CRFP is only available at 46 locations in the Northwestern US, due to the high-end Clover brewing equipment required to produce the beverage. Expect more 'high-end' (translation: price gouging) coffee drinks in the near future. Apparently, we're clamoring for it. Says a Starbucks spokesperson, ""We are now offering more reserve coffees than ever before because of customer demand."
I don't begrudge affluent people the right to spend $7 on a cup of coffee, per se. I do however have two bones to pick. One, during one of the worst economic hardships in our nation's history, why not come up with a $2 coffee? Wouldn't that be nice?

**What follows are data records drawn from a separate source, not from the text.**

(** * The Toggle exercises: state initializers, higher-order components,
      the provider pattern, flexible compound components, prop collections.

    Every exercise re-implements one React class component, [Toggle], that
    owns a single flag [on].  The development embeds

    - the JavaScript values the components exchange (props, state and
      context objects are finite maps from property names to values),
    - the part of React the components rely on: [setState] with an updater
      function and a completion callback, default props, context providers
      and consumers,
    - each of the five [Toggle] classes with its helpers, as written,

    and then establishes the properties of the toggle state. *)

From stdpp Require Import gmap strings list fin_maps pretty.

#[local] Set Warnings "-register-all".

(** ** JavaScript values *)

Module JS.

(** Bound methods of a [Toggle] instance ([this.toggle], [this.reset],
    [this.getTogglerProps]) are values that can be stored in objects. *)
Inductive method := MToggle | MReset | MGetTogglerProps.

(** [JExt name] is a function supplied by the caller of the component (an
    observer such as [onToggle]); [JCallAll fns] is the closure returned by
    [callAll(...fns)]. *)
Inductive jsval :=
| JUndefined
| JNull
| JBool (b : bool)
| JNum (n : Z)
| JStr (s : string)
| JExt (name : string)
| JMethod (m : method)
| JCallAll (fns : list jsval)
| JObj (o : gmap string jsval).

Abbreviation jsobj := (gmap string jsval).

(** ToBoolean *)
Definition truthy (v : jsval) : bool :=
  match v with
  | JUndefined | JNull => false
  | JBool b => b
  | JNum n => negb (n =? 0)%Z
  | JStr EmptyString => false
  | JStr _ => true
  | JExt _ | JMethod _ | JCallAll _ | JObj _ => true
  end.

(** The unary operator [!v]. *)
Definition js_not (v : jsval) : jsval := JBool (negb (truthy v)).

(** [typeof v === 'boolean'] *)
Definition is_bool (v : jsval) : bool :=
  match v with JBool _ => true | _ => false end.

(** [o[k]] on an object: a missing property reads as [undefined]. *)
Definition get (o : jsobj) (k : string) : jsval := default JUndefined (o !! k).

(** The own properties of a string: its characters under their indices. *)
Fixpoint characters (i : nat) (s : string) : jsobj :=
  match s with
  | EmptyString => ∅
  | String a rest => <[pretty i := JStr (String a EmptyString)]> (characters (S i) rest)
  end.

(** [{...v}]: spreading an object copies its properties, spreading a string
    its characters; [undefined], [null], booleans, numbers and functions add
    nothing. *)
Definition spread (v : jsval) : jsobj :=
  match v with
  | JObj o => o
  | JStr s => characters 0 s
  | _ => ∅
  end.

Inductive error :=
| TypeError (msg : string)
| Error (msg : string).

(** Result of running code that may throw. *)
Inductive outcome (A : Type) :=
| Ok (a : A)
| Throw (e : error).
Arguments Ok {A} a.
Arguments Throw {A} e.

#[export] Instance outcome_ret : MRet outcome := fun A a => Ok a.
#[export] Instance outcome_bind : MBind outcome := fun A B f m =>
  match m with Ok a => f a | Throw e => Throw e end.

(** [v.k]: reading a property of [undefined] or [null] throws. *)
Definition get_prop (v : jsval) (k : string) : outcome jsval :=
  match v with
  | JUndefined | JNull => Throw (TypeError "Cannot read properties of undefined")
  | JObj o => Ok (get o k)
  | _ => Ok JUndefined
  end.

End JS.
Export JS.

(** ** The part of React the exercises use *)

Module React.

(** The two updater functions passed to [setState] in the sources:
    [({on}) => ({on: !on})] and [() => this.initialState]. *)
Inductive updater := FlipOn | InitialState.

(** The completion callbacks passed to [setState]:
    [() => this.props[prop](this.state.on)]. *)
Inductive callback := Notify (prop : string).
Lemma round_trip_reserved :
  create_charging_session env d db =
  (Ok s, mkDB (set_connector_status (mock_stations_db db)
                 (ChargingSessionCreate.station_id d)
                 (ChargingSessionCreate.connector_id d) "reserved")
              (mock_sessions_db db ++ [s])).
Proof.
  destruct (create_run env d db) as [(k & _ & [[Hk _]|[Hk _]])|[_ E]];
    [now destruct (proj1 (Hpass k)) | now destruct (proj2 (Hpass k))
    | exact E].
Qed.

Lemma round_trip_find :
  find (is_session (uuid4 env)) (mock_sessions_db db ++ [s]) = Some s.
Proof.
  apply find_last; [now apply find_session_absent|].
  unfold is_session, s. simpl. apply String.eqb_refl.
Qed.
End RoundTrips.

(** X11.  Reserving and then cancelling that reservation gives the
    inventory back exactly as it was: when a reserve request passes all
    checks and its new id is not yet in the ledger, a cancel of that id
    succeeds, the station list equals the one before the reservation, and
    the ledger is the old one followed by one session, which has the new
    id, the request's station, connector and user, status 'cancelled' and
    updated_at set by the cancel. *)
Theorem reserve_then_cancel_restores_inventory
    (env : CreateEnv) (d : ChargingSessionCreate.t) (cenv : CancelEnv) (db : DB) :
  passes_all env d db ->
  (forall x, In x (mock_sessions_db db) ->
             ChargingSession.session_id x <> uuid4 env) ->
  exists s db1 s',
    create_charging_session env d db = (Ok s, db1)
    /\ ChargingSession.status s = "reserved"
    /\ connector_status db1 (ChargingSessionCreate.station_id d)
         (ChargingSessionCreate.connector_id d) = Some "reserved"
    /\ cancel_charging_session cenv (uuid4 env) db1
       = (Ok tt, mkDB (mock_stations_db db) (mock_sessions_db db ++ [s']))
    /\ ChargingSession.status s' = "cancelled"
    /\ ChargingSession.updated_at s' = cancel_utcnow_updated_at cenv
    /\ ChargingSession.session_id s' = uuid4 env
    /\ ChargingSession.station_id s' = ChargingSessionCreate.station_id d
    /\ ChargingSession.connector_id s' = ChargingSessionCreate.connector_id d
    /\ ChargingSession.user_id s' = ChargingSessionCreate.user_id d
    /\ connector_status
         (mkDB (mock_stations_db db) (mock_sessions_db db ++ [s']))
         (ChargingSessionCreate.station_id d)
         (ChargingSessionCreate.connector_id d) = Some "available".
Proof.
  intros Hp Hfresh.
  exists (new_session_of env d). eexists.
  exists (cancelled cenv (new_session_of env d)).
  split; [now apply round_trip_reserved|].
  split; [reflexivity|].
  pose proof (round_trip_available Hp) as Hav.
  split.
  { destruct db as [stations sessions].
    eapply connector_status_set_same. exact Hav. }
  split; [|repeat split; exact Hav].
  rewrite cancel_run. simpl.
  rewrite (@round_trip_find env d db Hfresh). simpl.
  rewrite set_connector_status_twice.
  destruct db as [stations sessions]. simpl in *.
  rewrite (set_connector_status_same stations sessions _ _ Hav).
  rewrite update_first_last; [reflexivity| |].
  - now apply find_session_absent.
  - unfold is_session. simpl. apply String.eqb_refl.
Qed.
(** X3.  [convert_one] calls [subprocess.run] at most once.  It calls it
    exactly when the source is not a ".tx", the destination path could be
    formed and [needs_conversion] returned True; the call then carries the
    command built for the source. *)
Theorem convert_one_spawns_once (env : Env) (src : Path)
    (ocio_path : option string) (verbose : bool) (maketx_path : string) :
  let evs := snd (convert_one env src ocio_path verbose maketx_path) in
  List.length evs <= 1
  /\ (evs <> [] <->
      tx_suffixed src = false
      /\ exists dst, with_suffix src (suffix src ^^ ".tx") = inr dst
                     /\ needs_conversion env src dst = inr true)
  /\ (evs <> [] ->
      evs = [Spawned (convert_cmd src ocio_path verbose maketx_path) verbose]).
Proof.
  unfold_convert.
  destruct (tx_suffixed src) eqn:Htx; simpl.
  { no_spawn. intros [H1 _]. discriminate. }
  destruct (with_suffix src (suffix src ^^ ".tx")) as [e|dst] eqn:Hw; simpl.
  { no_spawn. intros [_ [d [H2 _]]]. discriminate. }
  destruct (needs_conversion env src dst) as [e|[|]] eqn:Hn; simpl.
  - no_spawn. intros [_ [d [H2 H3]]]. congruence.
  - destruct (run_child env _) as [e|c]; simpl;
      [|destruct (child_returncode c =? 0)%Z; simpl];
      (split; [lia|]; split;
       [split; [intros _; split; [reflexivity | exists dst; auto] | discriminate]
       | reflexivity]).
  - no_spawn. intros [_ [d [H2 H3]]]. congruence.
Qed.

Lemma convert_one_spawns_once_witness :
  snd (convert_one (sample_env false (Some (7#1)) (7#1) child_ok) a_png None true "maketx")
  = [Spawned (convert_cmd a_png None true "maketx") true].
Proof.
  apply (proj2 (proj2 (convert_one_spawns_once
                         (sample_env false (Some (7#1)) (7#1) child_ok)
                         a_png None true "maketx"))).
  discriminate.
Defined.

(** X4.  [convert_one] reports success exactly when the converter was
    run and came back with exit status 0. *)
Theorem convert_one_success_iff (env : Env) (src : Path)
    (ocio_path : option string) (verbose : bool) (maketx_path : string) :
  success_of (convert_one env src ocio_path verbose maketx_path) = true
  <-> exists c, reaches_process env src ocio_path verbose maketx_path c
                /\ child_returncode c = 0%Z.
Proof.
  split.
  - unfold reaches_process.
    destruct (tx_suffixed src) eqn:Htx.
    { rewrite convert_one_already_tx by exact Htx. discriminate. }
    destruct (with_suffix src (suffix src ^^ ".tx")) as [e|dst] eqn:Hw.
    { rewrite (convert_one_with_suffix_raises _ _ _ _ _ e Htx Hw). discriminate. }
    destruct (needs_conversion env src dst) as [e|[|]] eqn:Hn.
    + rewrite (convert_one_staleness_raises _ _ _ _ _ dst e Htx Hw Hn). discriminate.
    + destruct (run_child env (convert_cmd src ocio_path verbose maketx_path))
        as [e|c] eqn:Hr.
      * rewrite (convert_one_spawn_raises _ _ _ _ _ dst e Htx Hw Hn Hr). discriminate.
      * rewrite (convert_one_child_returns _ _ _ _ _ dst c Htx Hw Hn Hr).
        unfold success_of. cbn [fst snd]. intros Hz.
        exists c. split; [exists dst; auto | now apply Z.eqb_eq].
    + rewrite (convert_one_up_to_date _ _ _ _ _ dst Htx Hw Hn). discriminate.
  - intros [c [[dst [Htx [Hw [Hn Hr]]]] Hz]].
    rewrite (convert_one_child_returns _ _ _ _ _ dst c Htx Hw Hn Hr).
    unfold success_of. cbn [fst snd]. now apply Z.eqb_eq.
Qed.

(** X5.  The message of the outcome [convert_one] returns is never the
    empty string. *)
Theorem convert_one_message_nonempty (env : Env) (src : Path)
    (ocio_path : option string) (verbose : bool) (maketx_path : string) :
  message_of (convert_one env src ocio_path verbose maketx_path) <> EmptyString.
Proof.
  destruct (tx_suffixed src) eqn:Htx.
  { rewrite convert_one_already_tx by exact Htx. discriminate. }
  destruct (with_suffix src (suffix src ^^ ".tx")) as [e|dst] eqn:Hw.
  { rewrite (convert_one_with_suffix_raises _ _ _ _ _ e Htx Hw). discriminate. }
  destruct (needs_conversion env src dst) as [e|[|]] eqn:Hn.
  - rewrite (convert_one_staleness_raises _ _ _ _ _ dst e Htx Hw Hn). discriminate.
  - destruct (run_child env (convert_cmd src ocio_path verbose maketx_path))
      as [e|c] eqn:Hr.
    + rewrite (convert_one_spawn_raises _ _ _ _ _ dst e Htx Hw Hn Hr). discriminate.
    + rewrite (convert_one_child_returns _ _ _ _ _ dst c Htx Hw Hn Hr).
      unfold message_of. cbn [fst snd].
      destruct (child_returncode c =? 0)%Z.
      * unfold success_message.
        destruct (verbose && Str.truthy (Str.strip (child_stdout c))) eqn:Hv.
        -- apply andb_prop in Hv. destruct Hv as [_ Hv].
           destruct (Str.strip (child_stdout c)); discriminate.
        -- discriminate.
      * discriminate.
  - rewrite (convert_one_up_to_date _ _ _ _ _ dst Htx Hw Hn). discriminate.
Qed.

Lemma skip_outcome_not_counted (o : Outcome) (total : nat) (t : Tally) :
  kind_of o = Skip ->
  fst (ConvertWorker.tally_one o total t) = mkTally (done t + 1) (ok t) (fail t)
  /\ snd (ConvertWorker.tally_one o total t)
     = [item_done (LogSkip (name (source_of o)) (snd o)); progress (done t + 1) total].
Proof.
  destruct o as [[src success] message]. unfold kind_of, ConvertWorker.tally_one.
  destruct success; [discriminate|].
  destruct (Str.contains "skip" (Str.lower message)); [auto | discriminate].
Qed.
(** After [createInbox] the map of the client has the address once, at the
    place it had before or at the end; [getInbox] for the address hands
    out the Session of the returned Inbox, and for any other address what
    it handed out before. *)
Theorem createInbox_registry
    (addr : string) (options : option InboxOptions) (c c' : TacomailClient)
    (w w' : World) (inbox : Inbox) :
  createInbox svc addr options (c, w) = (Return inbox, (c', w')) →
  getInbox c' addr = new_Inbox addr (client_server c) (inbox_session inbox)
  ∧ (∀ b, b ≠ addr → getInbox c' b = getInbox c b)
  ∧ JsMap.keys (sessions c')
    = match JsMap.get addr (sessions c) with
      | Some _ => JsMap.keys (sessions c)
      | None => JsMap.keys (sessions c) ++ [addr]
      end
  ∧ (unique_keys c → unique_keys c')
  ∧ domainsCache c' = domainsCache c.
Proof.
  intros Hrun.
  destruct (createInbox_success_inv addr options c w inbox c' w' Hrun)
    as (u & d & lat & e & _ & _ & _ & _ & -> & _ & _ & Hsess & _).
  unfold getInbox, unique_keys. cbn. rewrite Hsess, JsMap_get_set.
  repeat split.
  - intros b Hb. by rewrite JsMap_get_set_ne.
  - apply JsMap_keys_set.
  - apply JsMap_unique_set.
Qed.

(** Right after [createInbox], and at any later time while the Session is
    as it was made, the registered Session carries the address and the
    expiry the service granted for the two parts of the address, and
    [hasActiveSession] is true exactly until that expiry. *)
Theorem createInbox_then_hasActiveSession
    (addr : string) (options : option InboxOptions) (c c' : TacomailClient)
    (w w' : World) (inbox : Inbox) (ms : Z) :
  createInbox svc addr options (c, w) = (Return inbox, (c', w')) →
  ∃ lat e,
    post_session svc (trace w) (client_server c)
      (Js.destructure2 (Js.split "@" addr)).1 (Js.destructure2 (Js.split "@" addr)).2
      = (lat, inr e)
    ∧ registered_session c' w' addr = Some (mkSession addr e (client_server c))
    ∧ hasActiveSession inbox (advance ms w') = (Return (clock w' + ms <? e), advance ms w')
    ∧ clock w' = clock w + Z.of_N lat.
Proof.
  intros Hrun.
  destruct (createInbox_success_inv addr options c w inbox c' w' Hrun)
    as (u & d & lat & e & Hsplit & _ & _ & Hpost & -> & _ & _ & Hsess & Hstore & _ & Hclock).
  exists lat, e. rewrite Hsplit. cbn [fst snd]. split; [exact Hpost|].
  unfold registered_session, hasActiveSession, bind, read_session. cbn.
  rewrite JsMap_get_set, Hsess. cbn. rewrite Hstore, lookup_insert_eq.
  done.
Qed.

End CreateInboxEdges.

(** ** Deleting sessions *)

Section DeleteSessions.
Variable svc : Service.

(** For an address the client has no session for, [deleteSessionForInbox]
    returns without a request and without a change. *)
Theorem deleteSessionForInbox_unregistered (addr : string) (c : TacomailClient) (w : World) :
  JsMap.get addr (sessions c) = None →
  deleteSessionForInbox svc addr (c, w) = (Return tt, (c, w)).
Proof.
  intros Hget. unfold deleteSessionForInbox, bind, this_client. by rewrite Hget.
Qed.

(** For a registered address one deletion request is sent.  When the
    service accepts it the address leaves the map, so that [getInbox]
    hands out an Inbox without a Session, and every other address keeps
    its Session; when the service refuses it the error is thrown and the
    map is as before.  The Session objects themselves are never touched. *)
Theorem deleteSessionForInbox_registered
    (addr : string) (l : loc) (c : TacomailClient) (w : World) :
  unique_keys c →
  JsMap.get addr (sessions c) = Some l →
  let run := deleteSessionForInbox svc addr (c, w) in
  new_events w run.2.2 = [delete_call c addr]
  ∧ sessionStore run.2.2 = sessionStore w
  ∧ (∀ lat u, delete_answer svc c w 0 addr = (lat, inr u) →
       run.1 = Return tt
       ∧ inbox_session (getInbox run.2.1 addr) = None
       ∧ (∀ b, b ≠ addr → getInbox run.2.1 b = getInbox c b)
       ∧ unique_keys run.2.1)
  ∧ (∀ lat f, delete_answer svc c w 0 addr = (lat, inl f) →
       run.1 = Throw (handleApiError f "DELETE /session")
       ∧ run.2.1 = c).
Proof.
  intros Huniq Hget run. subst run.
  unfold deleteSessionForInbox, bind, this_client. rewrite Hget.
  unfold delete_answer, delete_call, new_events. cbn [take]. rewrite app_nil_r.
  destruct (Js.destructure2 (Js.split "@" addr)) as [u d]. cbn [fst snd].
  unfold liftW, deleteSession, request, send, settle.
  destruct (delete_session svc (trace w) (client_server c) u d) as [lat [f|[]]]; cbn.
  - rewrite drop_app_length. repeat split; try done. congruence.
  - rewrite drop_app_length. repeat split; try done.
    + by apply JsMap_get_delete.
    + intros b Hb. unfold getInbox, with_sessions. cbn [sessions client_server].
      by rewrite JsMap_get_delete_ne.
    + by apply JsMap_unique_delete.
Qed.

(** The part of [remove_settled] that concerns one address. *)
Lemma get_remove_settled (ps : list Pending) (m : list (string * loc)) (a : string) :
  NoDup (JsMap.keys m) →
  NoDup (JsMap.keys (remove_settled ps m))
  ∧ JsMap.get a (remove_settled ps m)
    = if existsb (λ p, match pending_result p with
                       | inr _ => String.eqb (pending_address p) a
                       | inl _ => false
                       end) ps
      then None else JsMap.get a m.
Proof.
  revert m. induction ps as [|p ps IH]; intros m Hm; [done|].
  cbn [remove_settled foldl existsb].
  destruct (pending_result p) as [f|u] eqn:Hres.
  - cbn [orb]. apply (IH m Hm).
  - destruct (IH (JsMap.delete (pending_address p) m)) as [Huniq Hget];
      [by apply JsMap_unique_delete|].
    split; [exact Huniq|]. unfold remove_settled in Hget |- *. rewrite Hget.
    destruct (String.eqb_spec (pending_address p) a) as [->|Hne]; cbn [orb].
    + rewrite JsMap_get_delete by done. by destruct (existsb _ _).
    + by rewrite JsMap_get_delete_ne.
Qed.

(** Among pending deletions with distinct addresses, the one for [a]
    decides whether some fulfilled deletion names [a]. *)
Lemma existsb_settled (ps : list Pending) (i : nat) (p : Pending) :
  NoDup (map pending_address ps) →
  ps !! i = Some p →
  existsb (λ q, match pending_result q with
                | inr _ => String.eqb (pending_address q) (pending_address p)
                | inl _ => false
                end) ps
  = match pending_result p with inr _ => true | inl _ => false end.
Proof.
  revert i. induction ps as [|q ps IH]; intros i; [done|].
  cbn [map existsb]. intros [Hq Hps]%NoDup_cons. destruct i as [|i]; cbn.
  - intros [= ->]. rewrite String.eqb_refl.
    destruct (pending_result p); [|done]. cbn.
    apply not_true_is_false. intros (x & Hx & Hm)%existsb_exists.
    destruct (pending_result x); [done|]. apply String.eqb_eq in Hm.
    apply Hq. rewrite <- Hm. apply list_elem_of_fmap_2. by apply list_elem_of_In.
  - intros Hi. rewrite (IH i Hps Hi).
    destruct (pending_result q); [done|].
    destruct (String.eqb_spec (pending_address q) (pending_address p)) as [Heq|]; [|done].
    exfalso. apply Hq. rewrite Heq. apply list_elem_of_fmap_2.
    by eapply list_elem_of_lookup_2.
Qed.

Lemma dispatch_all_addresses (c : TacomailClient) (addrs : list string) (w : World) :
  (∀ a, a ∈ addrs → is_Some (JsMap.get a (sessions c))) →
  map pending_address (dispatch_all svc c addrs w).1 = addrs.
Proof.
  intros Hreg.
  destruct (dispatch_all_spec svc c addrs w Hreg) as (_ & _ & Hlen & Hps).
  apply list_eq. intros i. rewrite list_lookup_fmap.
  destruct (addrs !! i) as [a|] eqn:Ha.
  - destruct (Hps i a Ha) as (p & -> & <- & _). done.
  - apply lookup_ge_None in Ha. rewrite lookup_ge_None_2; [done|]. by rewrite Hlen.
Qed.

(** After [deleteAllSessions] the map of the client holds exactly the
    sessions whose deletion the service refused: an address whose deletion
    was accepted is gone, an address whose deletion failed is still
    registered with its Session.  The map is emptied only when every
    deletion was accepted. *)
Theorem deleteAllSessions_keeps_failed
    (c : TacomailClient) (w : World) (i : nat) (a : string) :
  unique_keys c →
  JsMap.keys (sessions c) !! i = Some a →
  let after := sessions (deleteAllSessions svc (c, w)).2.1 in
  (∀ lat u, delete_answer svc c w i a = (lat, inr u) → JsMap.get a after = None)
  ∧ (∀ lat f, delete_answer svc c w i a = (lat, inl f) →
       JsMap.get a after = JsMap.get a (sessions c)
       ∧ is_Some (JsMap.get a after)).
Proof.
  intros Huniq Hi after. subst after. rewrite deleteAllSessions_run.
  assert (Hreg : ∀ a, a ∈ JsMap.keys (sessions c) → is_Some (JsMap.get a (sessions c)))
    by (intros ?; apply JsMap_get_key).
  pose proof (dispatch_all_addresses c _ w Hreg) as Haddrs.
  destruct (dispatch_all_spec svc c (JsMap.keys (sessions c)) w Hreg) as (_ & _ & _ & Hps).
  destruct (Hps i a Hi) as (p & Hp & Hpa & Hans).
  fold (delete_calls c) in Hans. fold (delete_answer svc c w i a) in Hans.
  destruct (dispatch_all svc c _ w) as [ps w1]. cbn [fst snd] in *. cbn zeta.
  destruct (get_remove_settled ps (sessions c) (pending_address p) Huniq) as [_ Hget].
  rewrite (existsb_settled ps i p) in Hget; [| rewrite Haddrs; exact Huniq | exact Hp].
  rewrite Hpa in Hget.
  split.
  - intros lat u Hok. rewrite Hok in Hans. injection Hans as _ Hres.
    rewrite Hres in Hget.
    destruct (earliest_failure ps) as [[lat' f']|]; cbn; [exact Hget|done].
  - intros lat f Hfail. rewrite Hfail in Hans. injection Hans as _ Hres.
    rewrite Hres in Hget.
    destruct (earliest_failure_some ps p f) as [[lat' f'] Hsome];
      [by eapply list_elem_of_lookup_2|done|].
    rewrite Hsome. cbn. rewrite Hget. split; [done|].
    apply JsMap_get_key. by eapply list_elem_of_lookup_2.
Qed.

End DeleteSessions.

(** ** The domain list when the service fails *)

Section DomainFailure.
Variable svc : Service.

(** A failed fetch of the domain list is not remembered: the call throws
    the error of the service, the cache stays empty, and the next call
    sends the request again. *)
Theorem getDomains_failure_not_cached
    (c : TacomailClient) (w : World) (lat : N) (f : Failure) :
  domainsCache c = None →
  get_domains svc (trace w) (client_server c) = (lat, inl f) →
  ∃ w1, getDomains svc (c, w) = (Throw (handleApiError f "GET /domains"), (c, w1))
        ∧ new_events w w1 = [EvCall (GetDomains (client_server c))]
        ∧ arrayStore w1 = arrayStore w
        ∧ new_events w1 (getDomains svc (c, w1)).2.2 = [EvCall (GetDomains (client_server c))].
Proof.
  intros Hc Hget.
  assert (Hfirst : ∀ w0, new_events w0 (getDomains svc (c, w0)).2.2
                         = [EvCall (GetDomains (client_server c))]).
  { intros w0. unfold getDomains, bind, this_client. rewrite Hc.
    unfold liftW, getAvailableDomains, bind, request, send, settle, new_events.
    destruct (get_domains svc (trace w0) (client_server c)) as [lat0 [f0|ds]]; cbn.
    - apply drop_app_length.
    - unfold read_array. cbn. rewrite lookup_insert_eq. cbn. apply drop_app_length. }
  eexists. split; [|split; [|split]].
  - unfold getDomains, bind, this_client. rewrite Hc.
    unfold liftW, getAvailableDomains, bind, request, send, settle. rewrite Hget.
    reflexivity.
  - unfold new_events. cbn. apply drop_app_length.
  - done.
  - apply Hfirst.
Qed.

End DomainFailure.

(** ** More on waiting for mail *)

Section WaitForMailMore.
Variable svc : Service.

Lemma count_app (p : Event → bool) (a b : Trace) :
  count p (a ++ b) = (count p a + count p b)%nat.
Proof. unfold count. by rewrite List.filter_app, length_app. Qed.

(** The mail a run of the loop returns passes the filter and stands in the
    listing of the last request of the run. *)
Lemma waitForMail_loop_result fuel this filter timeout interval start ids w mail w' :
  waitForMail_loop svc fuel this filter timeout interval start ids w = (Return mail, w') →
  filter mail = true
  ∧ ∃ mid mailData,
      trace w' = (trace w ++ mid) ++ [list_call this]
      ∧ (get_mail svc (trace w ++ mid) (inbox_server this) (inbox_address this)).2
        = inr mailData
      ∧ mail ∈ map (λ m, new_Mail m (inbox_address this) (inbox_server this)) mailData.
Proof.
  revert w. induction fuel as [|fuel IH]; intros w; [discriminate|].
  cbn [waitForMail_loop]. unfold bind at 1, Date_now.
  destruct (_ <? _); [|discriminate].
  unfold bind at 1. rewrite getAllMail_run.
  destruct (get_mail svc (trace w) _ _) as [lat [f|mailData]] eqn:Hget;
    cbn [fst snd]; [discriminate|].
  assert (Hhere : ∀ p,
    find p (map (λ m, new_Mail m (inbox_address this) (inbox_server this)) mailData)
      = Some mail →
    (∀ x, p x = true → filter x = true) →
    filter mail = true
    ∧ ∃ mid mailData0,
        trace (advance (Z.of_N lat) (record_event (list_call this) w))
          = (trace w ++ mid) ++ [list_call this]
        ∧ (get_mail svc (trace w ++ mid) (inbox_server this) (inbox_address this)).2
          = inr mailData0
        ∧ mail ∈ map (λ m, new_Mail m (inbox_address this) (inbox_server this)) mailData0).
  { intros p [Hin Hp]%find_some Hpf. split; [auto|].
    exists [], mailData. rewrite app_nil_r, Hget.
    split; [done|]. split; [done|]. by apply list_elem_of_In. }
  set (pnew := λ m : Mail, negb (has ids (mail_id m)) && filter m).
  set (pold := λ m : Mail, has ids (mail_id m) && filter m).
  destruct (find pnew _) as [m1|] eqn:Hfind1.
  { unfold ret. intros [= -> <-].
    apply (Hhere _ Hfind1). by intros x [_ ?]%andb_true_iff. }
  destruct (find pold _) as [m2|] eqn:Hfind2.
  { unfold ret. intros [= -> <-].
    apply (Hhere _ Hfind2). by intros x [_ ?]%andb_true_iff. }
  unfold bind, sleep. intros Hrun. apply IH in Hrun as (Hf & mid & mailData' & Htr & Hget' & Hin).
  split; [done|]. cbn in Htr, Hget'.
  exists ([list_call this; EvSleep interval] ++ mid), mailData'.
  rewrite Htr. rewrite <- !app_assoc in *. cbn in *. done.
Qed.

That way those of us who can't afford our daily dose of Starbucks anymore can indulge a couple of times a week without skipping dinner.
The other, and this might open a whole other can of worms, such as higher tax rates for the rich, is the fact that people are spending $7 on a cup of coffee when there are more people than ever on food stamps. If you have $7 to spend on a coffee, why not spend $5 and donate the other two bucks to a soup kitchen? People who have really disposable incomes should give back to the community to help our country get back on its feet.
Of course, that isn't likely to happen. People with money will continue getting their mani-pedis, $400 haircuts, and drinking $7 coffee.
If you haven't yet achieved #ballerstatus, perhaps you can afford the 12 ounce "tall" at the bargain price of $6. Then again, maybe paying your electricity bill is more important.